Ayaklarımın yerleşkesi rugan
postallarım var benim:
Hani, hani dünüme zimmetli
sözcüklerimi hibe ettiğim düşler meclisinde henüz onanmadı gerçeklerim.
Dilbaz bir şarkı iken mırıldandığım.
Düşbaz bir yenilgi iken kutsandığım.
Hazzı ve hası aşkın kol gezen ruhumda
saklı firari bir sancı…
Ah, meylettiğim yalnızlık.
Şüheda mutluluğuma gölge eden mevsim.
Kırkladığım sözcükler kıt kanaat
sevenlerden de değilim…
Mabedimle makberim yerle yeksan
üstelik iç içe geçmiş adeta iki zemheri ve tutuk nutkumla seyyah kalemimle toz
kondurmadığım hayallerim de yok artık benim…
Yok artık…
Sahici bir betimleme yoktan var edene
koştuğum.
Edilen dikte sözcüklerle içli dışlı
mahşeri bir kalabalıkta bir başıma yola koyulduğum.

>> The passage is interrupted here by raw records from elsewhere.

(** A unit leaves the store as it was, or it has upserted the ciphers it
    found and linked the host to them. *)
Lemma process_domain_db host port s :
  db (process_domain w host port s).2 = db s ∨
  ∃ c cs conn',
    (process_domain w host port s).1 = Return None ∧
    skip_count (db s) host = 0%nat ∧
    map_domain_to_ciphers host (c :: cs) (insert_ciphers_to_db (c :: cs) (db s))
      = Return conn' ∧
    db (process_domain w host port s).2 = conn'.
Proof.
  unfold_unit. destruct (decide (0 < skip_count (db s) host)%nat); simpl; [by left|].
  case_scan w host port; try by left.
  destruct (map_domain_to_ciphers_returns host (c :: cs)
              (insert_ciphers_to_db (c :: cs) (db s))) as [conn' Hmap].
  rewrite Hmap. simpl. right. exists c, cs, conn'. repeat split; [lia|done].
Qed.

End unit_store.

Section keys.




Lemma keys_unique_insert_or_ignore_domain_name conn row :
  keys_unique conn → keys_unique (insert_or_ignore_domain_name conn row).
Proof.
  destruct row as [[tld name] answer]. intros [Hn Hi Hc Ha].
  unfold insert_or_ignore_domain_name. case_decide as Hin; [done|].
  split; cbn [domain_names ciphers domain_ciphers]; try done.
  - rewrite fmap_app. apply NoDup_app. split; [done|]. split; [|apply NoDup_singleton].
    by intros k Hk ->%list_elem_of_singleton.
  - rewrite fmap_app. apply NoDup_app. split; [done|]. split; [|apply NoDup_singleton].
    intros k Hk ->%list_elem_of_singleton. by apply next_rowid_fresh in Hk.
Qed.


End keys.



Section unit_paths.

Context (w : world).

(** The path of a unit that finds accepted ciphers. *)
Lemma process_domain_success host port s xml_data c cs :
  skip_count (db s) host = 0%nat →
  which_sslscan w = true →
  sslscan w host port = Exit0 xml_data →
  extract_accepted_ciphers w xml_data = Return (c :: cs) →
  ∃ conn',
    map_domain_to_ciphers host (c :: cs) (insert_ciphers_to_db (c :: cs) (db s))
      = Return conn' ∧
    process_domain w host port s =
      (Return None,
       {| db := conn';
          out := out s ++ [Print_processing host port; Run_sslscan host port] |}).
Proof.
  intros Hzero Hwhich Hscan Hparse.
  destruct (map_domain_to_ciphers_returns host (c :: cs)
              (insert_ciphers_to_db (c :: cs) (db s))) as [conn' Hmap].
  exists conn'. split; [done|]. unfold_unit.
  rewrite Hzero, decide_False by lia. rewrite Hwhich. simpl.
  rewrite Hscan. simpl. rewrite Hparse. simpl. rewrite Hmap. simpl.
  by rewrite <- app_assoc.
Qed.

(** What [map_domain_to_ciphers] returns, read off its result. *)
Lemma map_domain_to_ciphers_grows host cs conn conn' :
  map_domain_to_ciphers host cs conn = Return conn' →
  tlds conn' = tlds conn ∧ ciphers conn' = ciphers conn ∧
  (∃ rows, domain_names conn' = domain_names conn ++ rows ∧
           (host ∈ name_value <$> domain_names conn → rows = []) ∧
           (∀ dn, dn ∈ rows → name_value dn = host ∧ dn_tld_id dn = None)) ∧
  ∃ id added,
    select_domain_id conn' host = Some id ∧
    domain_ciphers conn' = domain_ciphers conn ++ added ∧
    (λ dc, (dc_domain_id dc, dc_cipher_id dc)) <$> added
      = (λ c, (Some id, Some (cipher_id c))) <$> cs.
Proof.
  intros Hmap. destruct (select_domain_id conn host) as [id|] eqn:Hsel.
  - rewrite (map_domain_to_ciphers_known _ _ _ _ Hsel) in Hmap. injection Hmap as <-.
    destruct (link_rows_frame id cs conn) as (Ht & Hdn & Hc & _).
    destruct (link_rows_appends id cs conn) as (added & Hdc & Hadd).
    split; [done|]. split; [done|]. split.
    + exists []. rewrite app_nil_r. split; [done|]. split; [done|].
      by intros dn ?%elem_of_nil.
    + exists id, added. split; [|done]. unfold select_domain_id in *. by rewrite Hdn.
  - destruct (map_domain_to_ciphers_unknown host cs conn Hsel)
      as (conn1 & id & _ & Hdn1 & Ht1 & Hc1 & Hdc1 & E).
    rewrite E in Hmap. injection Hmap as <-.
    destruct (link_rows_frame id cs conn1) as (Ht & Hdn & Hc & _).
    destruct (link_rows_appends id cs conn1) as (added & Hdc & Hadd).
    apply select_domain_id_None in Hsel.
    split; [congruence|]. split; [congruence|]. split.
    + eexists. split; [by rewrite Hdn, Hdn1|]. split; [done|].
      by intros dn ->%list_elem_of_singleton.
    + exists id, added. split; [|by rewrite Hdc, Hdc1].
      unfold select_domain_id. rewrite Hdn, Hdn1, filter_app.
      rewrite (proj2 (filter_nil_iff _ (domain_names conn))).
      * by rewrite filter_cons, decide_True.
      * intros dn Hdn' Hname. apply Hsel, list_elem_of_fmap. eauto.
Qed.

İmgelerim var hem benim: varsa yoksa
titrim.
Kapışan iblis ve mazlum yâd ellerde
sürgün edilmiş iken Mecnun.
Kavisli yollar keşfe çıktığım teftişi
dünden teşrifi ezelden.
Gönlün de hububatı iken şiirlerim;
meddücezrinde yalnızlığın meali olmayan nice söz nice yemin.
Ah, etmeden.
Ahir zamanda gölge etmeden.
İfa etmekten de öte imha etmekse
benliğimi…
Ah, zaruri bir tesellidir her gün her
gece mimlendiğim şehrin ölgün ışıklarında kardığım adeta çözümsüz bir bilmece.
Kopuksam dünümden.
Koyuysa günüm geceden.
Konduğum şu kırık dalda mı saklı
yoksa hatıralarım?
Zemherilerle boy ölçüşen bir düş isem
gerçeğe zimmetli bir gülüş isem çekincelerimi ihlal eden günden dökülen her
parçada saklı bir toz bulutu adeta kopup da geldiğim dünümden…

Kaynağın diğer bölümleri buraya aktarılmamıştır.